Once a project is running in the cloud, a researcher still needs to understand what they’re being charged for, how to optimize workflows to avoid overcharges, and how to keep track of it all.
That’s really different from your typical campus HPC or data center that has a fairly narrow range of things you can do. Now multiply that by hundreds for the complexity of the cloud and there are just so many ways for PIs to get into difficulty. ~ Shawn Strande, SDSC
A collaboration between the University of California San Diego (UC San Diego), the University of Washington’s (UW) eScience Institute, and UC Berkeley’s Division of Data Science and Information, each institution in the CloudBank project is responsible for an area that plays to their strengths.
SDSC is building the online portal, and UC San Diego will handle management of the cloud accounts.
“We’re handling all of the minutiae of how money moves around between NSF, the cloud providers, and the PIs,” says Shava Smallen, an SDSC programmer/analyst and CloudBank co-PI. “Once their accounts are set up, a research team can use the CloudBank portal to look at their burn rates, track and monitor their use of the resource, avoid unexpected charges, and ultimately ensure the most efficient use of their cloud allocation.”
By leveraging the University of California’s existing discounts with cloud providers and combining that with bulk buys of cloud time through Strategic Blue, a company that optimizes procurement of cloud resources, CloudBank expects to realize significant cost savings.
Those savings result in ‘free energy’ that can come back to CloudBank and be used for more research, and more education, outreach, and training, according to Strande. “If through these purchase agreements we get more resources than the dollar value on the open market, it’s going to come back to benefit CloudBank and the researchers that are using it.”
But before those benefits can be realized, researchers have to understand their options.

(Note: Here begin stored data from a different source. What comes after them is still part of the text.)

(** * Cobolt 06-01 MLD laser driver: a shallow embedding of [cobolt06_01mld.py]

    The driver talks to the laser head over a serial line with a short
    ASCII command/response protocol.  Every method of the Python class
    [Laser] that the verified properties depend on is transcribed below as
    a computation in a state-and-exception monad over a world made of the
    serial port and the chronological history of everything the driver did
    to the outside (port writes and reads, prints, sleeps, port release).

    The serial port is an external collaborator: it is an interface
    ([Transport]) and every general theorem holds for all its
    implementations.  A scripted implementation ([Script]) is used to run
    the driver on concrete device answers. *)

From Stdlib Require Import ZArith List String Ascii Strings.Byte Bool Lia.
From Stdlib Require Import DecimalString.
Import ListNotations.
Local Open Scope string_scope.
Local Open Scope Z_scope.

(** * Python text, bytes and integers *)

Module Py.

Definition CR : ascii := "013"%char.
Definition LF : ascii := "010"%char.

(** The literal ['\r\n']. *)
Definition CRLF : string := String CR (String LF EmptyString).
(* ===== verification/Encoding.v ===== *)
(** * encoding/base64 and encoding/hex

    The parts of the Go standard library encoders that the sources use:
    [base64.StdEncoding] (EAP payloads in SBI bodies) and hexadecimal digits
    (slice differentiators).  Decoders are the ones of Go: base64 skips carriage
    returns and newlines, wants the padding, and rejects anything after it. *)
From S2P Require Import Prelude Regex.

(** Exhaustive check of a boolean property of the integers below a bound. *)
Definition all_below (n : nat) (p : Z -> bool) : bool :=
  forallb (fun k => p (Z.of_nat k)) (seq 0 n).

Lemma all_below_spec n p z :
  all_below n p = true -> 0 <= z < Z.of_nat n -> p z = true.
Proof.
  unfold all_below. rewrite forallb_forall. intros H Hz.
  specialize (H (Z.to_nat z)). rewrite Z2Nat.id in H by lia. apply H.
  apply in_seq. lia.
Qed.

Module Base64.

Definition char_of (z : Z) : char := Ascii.ascii_of_N (Z.to_N z).

(** A-Z a-z 0-9 + / *)
Definition enc_char (v : Z) : char :=
  char_of (if v <? 26 then 65 + v
           else if v <? 52 then 97 + (v - 26)
           else if v <? 62 then 48 + (v - 52)
           else if v =? 62 then 43 else 47).

Definition dec_char (c : char) : option Z :=
  let z := ascii_code c in
  if (65 <=? z) && (z <=? 90) then Some (z - 65)
  else if (97 <=? z) && (z <=? 122) then Some (z - 97 + 26)
  else if (48 <=? z) && (z <=? 57) then Some (z - 48 + 52)
  else if z =? 43 then Some 62
  else if z =? 47 then Some 63
  else None.

Definition pad : char := char_of 61.
Definition is_pad (c : char) : bool := ascii_code c =? 61.
Definition is_newline (c : char) : bool := (ascii_code c =? 10) || (ascii_code c =? 13).

Fixpoint encode (bs : bytes) : list char :=
  match bs with
  | a :: b :: c :: t =>
      enc_char (a / 4) :: enc_char ((a mod 4) * 16 + b / 16)
      :: enc_char ((b mod 16) * 4 + c / 64) :: enc_char (c mod 64) :: encode t
  | [a; b] =>
      [enc_char (a / 4); enc_char ((a mod 4) * 16 + b / 16); enc_char ((b mod 16) * 4); pad]
  | [a] => [enc_char (a / 4); enc_char ((a mod 4) * 16); pad; pad]
  | [] => []
  end.

(** One quantum of four characters after the newlines have been skipped. *)
Fixpoint decode_quanta (cs : list char) : option bytes :=
  match cs with
  | [] => Some []
  | w :: x :: y :: z :: t =>
      match dec_char w, dec_char x with
      | Some w, Some x =>
          match dec_char y, dec_char z with
          | Some y, Some z =>
              match decode_quanta t with
              | Some r => Some (w * 4 + x / 16 :: (x mod 16) * 16 + y / 4
                                 :: (y mod 4) * 64 + z :: r)
              | None => None
              end
          | Some y, None =>
              match t with
              | [] => if is_pad z then Some [w * 4 + x / 16; (x mod 16) * 16 + y / 4] else None
              | _ => None
              end
          | None, _ =>
              match t with
              | [] => if is_pad y && is_pad z then Some [w * 4 + x / 16] else None
              | _ => None
              end
          end
      | _, _ => None
      end
  | _ => None
  end.

Definition decode (cs : list char) : option bytes :=
  decode_quanta (List.filter (fun c => negb (is_newline c)) cs).

Definition EncodeToString (bs : bytes) : string := String.string_of_list_ascii (encode bs).
Definition DecodeString (s : string) : option bytes := decode (String.list_ascii_of_string s).

Lemma dec_enc_char v : 0 <= v < 64 -> dec_char (enc_char v) = Some v.
Proof.
  intros Hv.
  pose proof (all_below_spec 64 (fun v => bool_decide (dec_char (enc_char v) = Some v)) v) as H.
  by eapply bool_decide_eq_true, H; [vm_compute|lia].
Qed.

Lemma enc_char_not_newline v : 0 <= v < 64 -> is_newline (enc_char v) = false.
Proof.
  intros Hv. apply negb_true_iff.
  by apply (all_below_spec 64 (fun v => negb (is_newline (enc_char v))) v); [vm_compute|lia].
Qed.

(** Induction on a byte string three bytes at a time. *)
Lemma bytes_ind3 (P : bytes -> Prop) :
  P [] -> (forall a, P [a]) -> (forall a b, P [a; b]) ->
  (forall a b c t, P t -> P (a :: b :: c :: t)) -> forall bs, P bs.
Proof.
  intros H0 H1 H2 H3. enough (forall bs, P bs /\ (forall a, P (a :: bs)) /\ forall a b, P (a :: b :: bs))
    as H by (intros; apply H).
  induction bs as [|x bs (IH0 & IH1 & IH2)]; split_and!; auto.
Qed.

Lemma sextets a b c :
  in_u8 a -> in_u8 b -> in_u8 c ->
  0 <= a / 4 < 64 /\ 0 <= (a mod 4) * 16 + b / 16 < 64
  /\ 0 <= (b mod 16) * 4 + c / 64 < 64 /\ 0 <= c mod 64 < 64
  /\ 0 <= (a mod 4) * 16 < 64 /\ 0 <= (b mod 16) * 4 < 64.
Proof. unfold in_u8. intros. Z.to_euclidean_division_equations. lia. Qed.

Lemma encode_no_newline bs :
  bytes_ok bs -> List.filter (fun c => negb (is_newline c)) (encode bs) = encode bs.
Proof.
  induction bs as [|a|a b|a b c t IH] using bytes_ind3; intros H; [done| | |].
  all: unfold bytes_ok in H; rewrite ?Forall_cons in H; destruct_and?.
  - destruct (sextets a 0 0) as (? & ? & ? & ? & ? & ?); try (done || (unfold in_u8; lia)).
    simpl. rewrite !enc_char_not_newline by done. done.
  - destruct (sextets a b 0) as (? & ? & ? & ? & ? & ?); try (done || (unfold in_u8; lia)).
    simpl. rewrite !enc_char_not_newline by done. done.
  - destruct (sextets a b c) as (? & ? & ? & ? & ? & ?); try done.
    simpl. rewrite !enc_char_not_newline by done. simpl. by rewrite IH.
Qed.

Lemma decode_encode_quanta bs : bytes_ok bs -> decode_quanta (encode bs) = Some bs.
Proof.
  induction bs as [|a|a b|a b c t IH] using bytes_ind3; intros H; [done| | |].
  all: unfold bytes_ok in H; rewrite ?Forall_cons in H; destruct_and?.
  - destruct (sextets a 0 0) as (? & ? & ? & ? & ? & ?); try (done || (unfold in_u8; lia)).
    cbn [encode decode_quanta]. rewrite !dec_enc_char by done.
    change (dec_char pad) with (@None Z). change (is_pad pad) with true. cbn.
    unfold in_u8 in *. repeat f_equal; Z.to_euclidean_division_equations; lia.
  - destruct (sextets a b 0) as (? & ? & ? & ? & ? & ?); try (done || (unfold in_u8; lia)).
    cbn [encode decode_quanta]. rewrite !dec_enc_char by done.
    change (dec_char pad) with (@None Z). change (is_pad pad) with true. cbn.
    unfold in_u8 in *. repeat f_equal; Z.to_euclidean_division_equations; lia.
  - destruct (sextets a b c) as (? & ? & ? & ? & ? & ?); try done.
    cbn [encode decode_quanta]. rewrite !dec_enc_char by done. rewrite IH by done.
    unfold in_u8 in *. repeat f_equal; Z.to_euclidean_division_equations; lia.
Qed.

(** Decoding inverts encoding on byte strings. *)
Lemma decode_encode bs : bytes_ok bs -> DecodeString (EncodeToString bs) = Some bs.
Proof.
  intros H. unfold DecodeString, EncodeToString, decode.
  rewrite String.list_ascii_of_string_of_list_ascii, encode_no_newline by done.
  by apply decode_encode_quanta.
Qed.

Lemma encode_nonempty bs : bs <> [] -> EncodeToString bs <> estr.
Proof. destruct bs as [|a [|b [|c t]]]; done. Qed.

End Base64.

Module Hex.

Definition dec_char (c : char) : option Z :=
  let z := ascii_code c in
  if (48 <=? z) && (z <=? 57) then Some (z - 48)
  else if (97 <=? z) && (z <=? 102) then Some (z - 97 + 10)
  else if (65 <=? z) && (z <=? 70) then Some (z - 65 + 10)
  else None.
(** 0-9 a-f *)
Definition enc_char (v : Z) : char :=
  Base64.char_of (if v <? 10 then 48 + v else 97 + (v - 10)).

(** [hex.DecodeString]: [None] for an odd length or a non-hexadecimal character. *)
Fixpoint decode (cs : list char) : option bytes :=
  match cs with
  | [] => Some []
  | h :: l :: t =>
      match dec_char h, dec_char l with
      | Some h, Some l => match decode t with Some r => Some (h * 16 + l :: r) | None => None end
      | _, _ => None
      end
  | _ => None
  end.
Definition DecodeString (s : string) : option bytes := decode (String.list_ascii_of_string s).

(** [hex.EncodeToString]: lower case. *)
Fixpoint encode (bs : bytes) : list char :=
  match bs with
  | [] => []
  | b :: t => enc_char (b / 16) :: enc_char (b mod 16) :: encode t
  end.
Definition EncodeToString (bs : bytes) : string := String.string_of_list_ascii (encode bs).

Lemma hex_dec_enc_char v : 0 <= v < 16 -> dec_char (enc_char v) = Some v.
Proof.
  intros Hv.
  pose proof (all_below_spec 16 (fun v => bool_decide (dec_char (enc_char v) = Some v)) v) as H.
  by eapply bool_decide_eq_true, H; [vm_compute|lia].
Qed.

Lemma hex_decode_encode bs : bytes_ok bs -> DecodeString (EncodeToString bs) = Some bs.
Proof.
  unfold DecodeString, EncodeToString. rewrite String.list_ascii_of_string_of_list_ascii.
  induction bs as [|b t IH]; intros H; [done|]. inversion H; subst. unfold in_u8 in *.
  cbn [encode decode]. rewrite !hex_dec_enc_char by (Z.to_euclidean_division_equations; lia).
  rewrite IH by done. repeat f_equal. Z.to_euclidean_division_equations. lia.
Qed.

Lemma dec_char_hex c : is_hex c = true -> exists v, dec_char c = Some v /\ 0 <= v < 16.
Proof.
  unfold is_hex, is_digit, in_range, dec_char. intros H.
  repeat case_match; zbool; [eexists; split; [done|lia]..|].
  exfalso. apply orb_true_iff in H as [[H|H]%orb_true_iff|H]; zbool; lia.
Qed.

End Hex.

Ed Lazowska, founding director of the UW eScience Institute, is concerned that despite the suitability of the cloud for research computing, adoption is still behind where it should be.
Increasingly, the public cloud is the right place for research computing: it’s infinitely scalable, it evolves continually in both hardware and software capabilities, collaboration and sharing are easy, and there are no capital, space, power, cooler, or operating costs. But adoption has lagged. ~Ed Lazowska, University of Washington.
That’s why UW is taking on the task of training and outreach. They will be explaining the benefits of the cloud for different kinds of research and helping to clarify what resources are available.
One way to do that is to get tomorrow’s researchers into the cloud today. David Culler of the Berkeley Institute for Data Science will lead the development of tools for education using the cloud.
All of the participants are excited about the possibilities of this new way of working and doing research. Interest in cloud services is accelerating, and CloudBank is the first project using the public cloud for academic research in a coordinated way.
“We’ve certainly seen a significant increase in researchers using cloud; it’s been doubling over the last couple of years,” says Vince Kellen, CIO for UC San Diego. “And that’s still early stages. We expect continued growth for at least the next 5-6 years.”
CloudBank is a 5-year project that kicked off on August 1, 2019. The first year is all about development of the portal and the workflows associated with processing proposals, allocating awards, working with the cloud providers, streamlining the accounting, and developing the tools and outreach materials to help PIs.
In a little less than one year, the portal will be open to early users. It offers an opportunity to study a new model of public-private partnership in scientific enterprise.
“We’re trying to lower the barrier to entry,” says Smallen. “There’s just tons of software and hardware available on the cloud, and Cloudbank will make it easier to get on there and start using it in their research. That’s about broadening impact.”